### EXERCISE AIM
Where the line with "list (Yaml F))" appears below, start writing out lines exactly, and finish with the line with "(** ** The raw shape *)", which is included; write out nothing else.

#### RECORDS PROVIDED

(* ===== verification/ProxyConfig.v ===== *)
(** * Configuration of the proxy ([hematite-proxy/src/config.rs])

    The load order (parse, environment overrides, defaults, validation) and
    the compilation of a loaded configuration into a runtime.  The YAML crate
    and the derived decoder of the raw shape are the class [YamlFormat]. *)

From S2P Require Import Prelude Net Json Matcher Summary Pipeline Secrets KernelConfig Resolver Dial Proxy.

(** ** YAML values *)

Inductive Yaml (F : Type) : Type :=
| YNull
| YBool (b : bool)
| YInt (n : Z)
| YFloat (f : F)
| YString (s : bytes)
| YSequence (l : list (Yaml F))
| YMapping (m : list (Yaml F * Yaml F)).
Arguments YNull {F}.
Arguments YBool {F} b.
Arguments YInt {F} n.
Arguments YFloat {F} f.
Arguments YString {F} s.
Arguments YSequence {F} l.
Arguments YMapping {F} m.

(** ** The raw shape *)

Record DnsRecord : Type := { dr_name : bytes; record_type : bytes; dr_value : bytes }.

Record DnsSection : Type := {
  dns_enabled : bool;
  dns_listen : option bytes;
  dns_proxy_ip : option bytes;
  dns_upstream_resolver : option bytes;
  dns_passthrough : list bytes;
  dns_records : list DnsRecord;
}.

Record ProxySection : Type := {
  ps_http_listen : option bytes;
  ps_https_listen : option bytes;
  ps_tunnel_listen : option bytes;
  ps_max_request_body_bytes : option Z;
  ps_max_response_body_bytes : option Z;
  ps_upstream_response_header_timeout : option bytes;
  ps_upstream_deny_cidrs : option (list bytes);
  ps_http_proxy : option bytes;
  ps_https_proxy : option bytes;
  ps_no_proxy : option bytes;
  ps_tunnel_passthrough_domains : option (list bytes);
}.

Record TlsSection : Type := {
  ts_ca_cert : bytes;
  ts_ca_key : bytes;
  ts_cert_cache_size : option Z;
  ts_leaf_cert_expiry_hours : option Z;
}.

Record ManagementSection : Type := { ms_listen : bytes; ms_api_key_env : option bytes }.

########

### RESPONSE TO THIS EXERCISE
| YSequence (l : list (Yaml F))
| YMapping (m : list (Yaml F * Yaml F)).
Arguments YNull {F}.
Arguments YBool {F} b.
Arguments YInt {F} n.
Arguments YFloat {F} f.
Arguments YString {F} s.
Arguments YSequence {F} l.
Arguments YMapping {F} m.

(** ** The raw shape *)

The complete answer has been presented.